TASK INPUTS:
(** * Ripple Effect solvers: puzzle state, brute-force search, heuristic search

    Shallow embedding of [Ripple.py] (class [Puzzle]),
    [BruteForce_Solver.py] and [Intelligent_Solver_Heuristic.py].

    Python objects are mutated in place; here every method takes the
    puzzle state and returns the new one.  An exception aborts the
    computation ([Raise]); recursion is bounded by a fuel argument
    ([OutOfFuel] is never a Python outcome, and the theorems below show
    that enough fuel always avoids it). *)

From stdpp Require Import gmap list sorting strings.
From Stdlib Require Import ZArith Lia.

Set Default Proof Using "Type".
Local Open Scope Z_scope.

(** ** Outcomes of a Python computation *)

Inductive exn : Type := IndexError | KeyError | TypeError | ZeroDivisionError.

Inductive res (A : Type) : Type :=
| Ret (a : A)
| Raise (e : exn)
| OutOfFuel.
Arguments Ret {A} a.
Arguments Raise {A} e.
Arguments OutOfFuel {A}.

Definition res_bind {A B : Type} (m : res A) (f : A → res B) : res B :=
  match m with
  | Ret a => f a
  | Raise e => Raise e
  | OutOfFuel => OutOfFuel
  end.

Notation "x ←! m ; k" := (res_bind m (λ x, k))
  (at level 20, m at level 100, k at level 200, right associativity,
   format "x  ←!  m ;  '/' k").
Notation "' x ←! m ; k" := (res_bind m (λ x, k))
  (at level 20, x pattern, m at level 100, k at level 200,
   right associativity, format "' x  ←!  m ;  '/' k").

(** [l[i]] for a non-negative index. *)
Definition index {A : Type} (l : list A) (i : nat) : res A :=
  match l !! i with
  | Some x => Ret x
  | None => Raise IndexError
  end.

(** [d[k]] on a dictionary. *)
Definition subscript `{Countable K} {V : Type} (d : gmap K V) (k : K) : res V :=
  match d !! k with
  | Some v => Ret v
  | None => Raise KeyError
  end.

(** ** Ripple.py: class Puzzle *)

(** A grid cell holds the string ["."] or an [int]. *)
Inductive cell : Type :=
| Empty
| Num (n : Z).

Global Instance cell_eq_dec : EqDecision cell.
Proof. solve_decision. Defined.

Abbreviation square := (nat * nat)%type (only parsing).
Abbreviation region := (list (nat * nat)) (only parsing).
Abbreviation grid := (list (list cell)) (only parsing).

(** The fields of a [Puzzle] object ([puzzle_str] only serves printing). *)
Record Puzzle : Type := mkPuzzle {
  width : nat;
  height : nat;
  puzzle : grid;
  regions : list region;
  region_map : gmap square region;
  solved : bool;
  empty_slots_left : Z
}.

Definition is_dot (c : cell) : bool :=
  match c with Empty => true | Num _ => false end.

(** The counting loop of [__init__]. *)
Definition count_row (row : list cell) : Z :=
  foldl (λ acc elem, if is_dot elem then acc + 1 else acc) 0 row.

Definition count_empty (g : grid) : Z :=
  foldl (λ acc row, acc + count_row row) 0 g.

Definition init (w h : nat) (g : grid) (rs : list region)
    (rm : gmap square region) : Puzzle :=
  {| width := w; height := h; puzzle := g; regions := rs; region_map := rm;
     solved := false; empty_slots_left := count_empty g |}.

Definition get_region (p : Puzzle) (sq : square) : option region :=
  region_map p !! sq.

Definition get (p : Puzzle) (sq : square) : res cell :=
  r ←! index (puzzle p) sq.1; index r sq.2.

(** [self.puzzle[row][col] = v] *)
Definition store (g : grid) (row col : nat) (v : cell) : res grid :=
  r ←! index g row;
  _ ←! index r col;
  Ret (<[row := <[col := v]> r]> g).

Definition with_grid (p : Puzzle) (g : grid) : Puzzle :=
  {| width := width p; height := height p; puzzle := g;
     regions := regions p; region_map := region_map p;
     solved := solved p; empty_slots_left := empty_slots_left p |}.

Definition with_slots (p : Puzzle) (n : Z) : Puzzle :=
  {| width := width p; height := height p; puzzle := puzzle p;
     regions := regions p; region_map := region_map p;
     solved := solved p; empty_slots_left := n |}.

Definition with_solved (p : Puzzle) (b : bool) : Puzzle :=
  {| width := width p; height := height p; puzzle := puzzle p;
     regions := regions p; region_map := region_map p;
     solved := b; empty_slots_left := empty_slots_left p |}.

(** One line scan of [is_valid].  [elems] are the reads of the line in
    index order (a read may raise), [pos] the index of the next one,
    [prev] the dictionary from a value to the indices where it was seen. *)
Fixpoint scan_line (elems : list (res cell)) (pos : nat)
    (prev : gmap Z (list nat)) : res bool :=
  match elems with
  | [] => Ret true
  | rd :: rest =>
      elem ←! rd;
      match elem with
      | Num n =>
          match prev !! n with
          | None => scan_line rest (S pos) (<[n := [pos]]> prev)
          | Some idxs =>
              if existsb (λ idx, Z.of_nat pos - Z.of_nat idx <=? n) idxs
              then Ret false
              else scan_line rest (S pos) (<[n := idxs ++ [pos]]> prev)
          end
      | Empty => scan_line rest (S pos) prev
      end
  end.

(** The loop of [is_region_valid] over the squares of a region. *)
Fixpoint region_scan (p : Puzzle) (rg : region) (seen : gset Z) : res bool :=
  match rg with
  | [] => Ret true
  | sq :: rest =>
      number ←! get p sq;
      match number with
      | Num n =>
          if decide (n ∈ seen) then Ret false
          else region_scan p rest ({[n]} ∪ seen)
      | Empty => region_scan p rest seen
      end
  end.

Definition is_region_valid (p : Puzzle) (rg : option region) : res bool :=
  match rg with
  | None => Ret false
  | Some r => region_scan p r ∅
  end.

Definition is_valid (p : Puzzle) (row col : nat) (check_region : bool)
    : res bool :=
  r ←! index (puzzle p) row;
  row_ok ←! scan_line (Ret <$> r) 0 ∅;
  if negb row_ok then Ret false else
  col_ok ←! scan_line ((λ r', index r' col) <$> puzzle p) 0 ∅;
  if negb col_ok then Ret false else
  if negb check_region then Ret true else
  is_region_valid p (get_region p (row, col)).

Definition test (p : Puzzle) (row col : nat) (num : Z) : res (bool * Puzzle) :=
  temp ←! get p (row, col);
  g1 ←! store (puzzle p) row col (Num num);
  let p1 := with_grid p g1 in
  ok ←! is_valid p1 row col true;
  if ok then Ret (true, with_slots p1 (empty_slots_left p1 - 1))
  else
    g2 ←! store (puzzle p1) row col temp;
    Ret (false, with_grid p1 g2).

Definition backtrack (p : Puzzle) (row col : nat) : res Puzzle :=
  g1 ←! store (puzzle p) row col Empty;
  let p1 := with_grid p g1 in
  Ret (with_slots p1 (empty_slots_left p1 + 1)).

(** The three loops of [is_solved]; each yields [true] when the loop runs
    to its end and [false] when it returns early. *)
Fixpoint all_filled_row (p : Puzzle) (row : nat) (cols : list nat) : res bool :=
  match cols with
  | [] => Ret true
  | col :: rest =>
      c ←! get p (row, col);
      if is_dot c then Ret false else all_filled_row p row rest
  end.

Fixpoint all_filled (p : Puzzle) (rows : list nat) : res bool :=
  match rows with
  | [] => Ret true
  | row :: rest =>
      ok ←! all_filled_row p row (seq 0 (width p));
      if ok then all_filled p rest else Ret false
  end.

Definition py_mod (a b : nat) : res nat :=
  match b with
  | O => Raise ZeroDivisionError
  | S _ => Ret (a mod b)%nat
  end.

Fixpoint lines_valid (p : Puzzle) (rows : list nat) (col : nat) : res bool :=
  match rows with
  | [] => Ret true
  | row :: rest =>
      col' ←! py_mod col (width p);
      ok ←! is_valid p row col' false;
      if negb ok then Ret false else lines_valid p rest (S col')
  end.

Fixpoint regions_valid (p : Puzzle) (rs : list region) : res bool :=
  match rs with
  | [] => Ret true
  | rg :: rest =>
      ok ←! is_region_valid p (Some rg);
      if negb ok then Ret false else regions_valid p rest
  end.

Definition is_solved (p : Puzzle) : res (bool * Puzzle) :=
  if solved p then Ret (true, p)
  else if 0 <? empty_slots_left p then Ret (false, p)
  else
    filled ←! all_filled p (seq 0 (height p));
    if negb filled then Ret (false, p) else
    lines ←! lines_valid p (seq 0 (height p)) 0;
    if negb lines then Ret (false, p) else
    regs ←! regions_valid p (regions p);
    if negb regs then Ret (false, p) else
    Ret (true, with_solved p true).

(** ** Solver entry points: what [solve] hands back *)

(** [solve] returns [result] or the pair [(result, calls[0])]; [result]
    is the puzzle object or [None]. *)
Inductive solve_result : Type :=
| Plain (result : option Puzzle)
| Counted (result : option Puzzle) (calls : nat).

Definition result_of (r : solve_result) : option Puzzle :=
  match r with Plain x => x | Counted x _ => x end.

(** The condition of [if not result.is_solved:] reads the attribute
    [is_solved] without calling it.  The attribute is a bound method
    object, and Python's truth value of a method object is [True]. *)
Inductive pyobject : Type :=
| BoundMethod (self : Puzzle).

Definition truth (o : pyobject) : bool :=
  match o with BoundMethod _ => true end.

Definition attr_is_solved (p : Puzzle) : pyobject := BoundMethod p.

Definition finish (p : Puzzle) (calls : nat) (count_calls : bool) : solve_result :=
  let result := if negb (truth (attr_is_solved p)) then None else Some p in
  if count_calls then Counted result calls else Plain result.

(** ** BruteForce_Solver.py *)

Module BruteForce.

(** The [while num < max_num] loop of [solve_rec]; [iters] is
    [max_num - num], [rec] the recursive call on the next cell. *)
Fixpoint place_loop (rec : Puzzle → nat → res (Puzzle * nat))
    (row col : nat) (iters : nat) (num : Z) (p : Puzzle) (calls : nat)
    : res (Puzzle * nat) :=
  match iters with
  | O =>
      p' ←! backtrack p row col;
      Ret (p', calls)
  | S iters' =>
      let num := num + 1 in
      '(ok, p1) ←! test p row col num;
      '(p2, calls2) ←! (if ok then rec p1 calls else Ret (p1, calls));
      '(s, p3) ←! is_solved p2;
      if s then Ret (p3, calls2)
      else place_loop rec row col iters' num p3 calls2
  end.

Fixpoint solve_rec (fuel : nat) (p : Puzzle) (row col : nat) (calls : nat)
    : res (Puzzle * nat) :=
  match fuel with
  | O => OutOfFuel
  | S fuel' =>
      let calls := S calls in
      '(s, p) ←! is_solved p;
      if s then Ret (p, calls) else
      let '(row, col) :=
        if decide (width p ≤ col)%nat then (S row, 0%nat) else (row, col) in
      '(s, p) ←! (if decide (height p ≤ row)%nat then is_solved p
                   else Ret (false, p));
      if s then Ret (p, calls) else
      r ←! index (puzzle p) row;
      c ←! index r col;
      if negb (is_dot c) then solve_rec fuel' p row (S col) calls
      else
        rg ←! match get_region p (row, col) with
               | Some rg => Ret rg
               | None => Raise TypeError
               end;
        place_loop (λ p1 calls1, solve_rec fuel' p1 row (S col) calls1)
                   row col (length rg) 0 p calls
  end.

Definition solve (fuel : nat) (p : Puzzle) (count_calls : bool)
    : res solve_result :=
  '(result, calls) ←! solve_rec fuel p 0 0 0;
  Ret (finish result calls count_calls).

End BruteForce.

(** ** Intelligent_Solver_Heuristic.py *)

Module Heuristic.

(** A value of [remaining_dict]: a set of candidates or the clue. *)
Inductive rem_val : Type :=
| RSet (s : gset Z)
| RInt (n : Z).

(** Dictionaries whose iteration order is used: insertion-ordered
    association lists, an update keeping the key's position. *)
Fixpoint dict_set {K V : Type} `{EqDecision K} (d : list (K * V)) (k : K) (v : V)
    : list (K * V) :=
  match d with
  | [] => [(k, v)]
  | (k', v') :: d' =>
      if decide (k = k') then (k, v) :: d' else (k', v') :: dict_set d' k v
  end.

Fixpoint dict_get {K V : Type} `{EqDecision K} (d : list (K * V)) (k : K)
    : option V :=
  match d with
  | [] => None
  | (k', v') :: d' => if decide (k = k') then Some v' else dict_get d' k
  end.

(** A [for] loop without early exit, threading the loop's state. *)
Fixpoint for_each {A S : Type} (l : list A) (body : A → S → res S) (s : S)
    : res S :=
  match l with
  | [] => Ret s
  | x :: l' => s' ←! body x s; for_each l' body s'
  end.

Abbreviation entry := ((nat * nat) * gset Z)%type (only parsing).
Abbreviation rdict := (list ((nat * nat) * rem_val)) (only parsing).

WHAT IS NEEDED: Which lines in the listing above hold the word "foldl"? Show each of them.

REPLY TO THE EXERCISE:
  foldl (λ acc elem, if is_dot elem then acc + 1 else acc) 0 row.
  foldl (λ acc row, acc + count_row row) 0 g.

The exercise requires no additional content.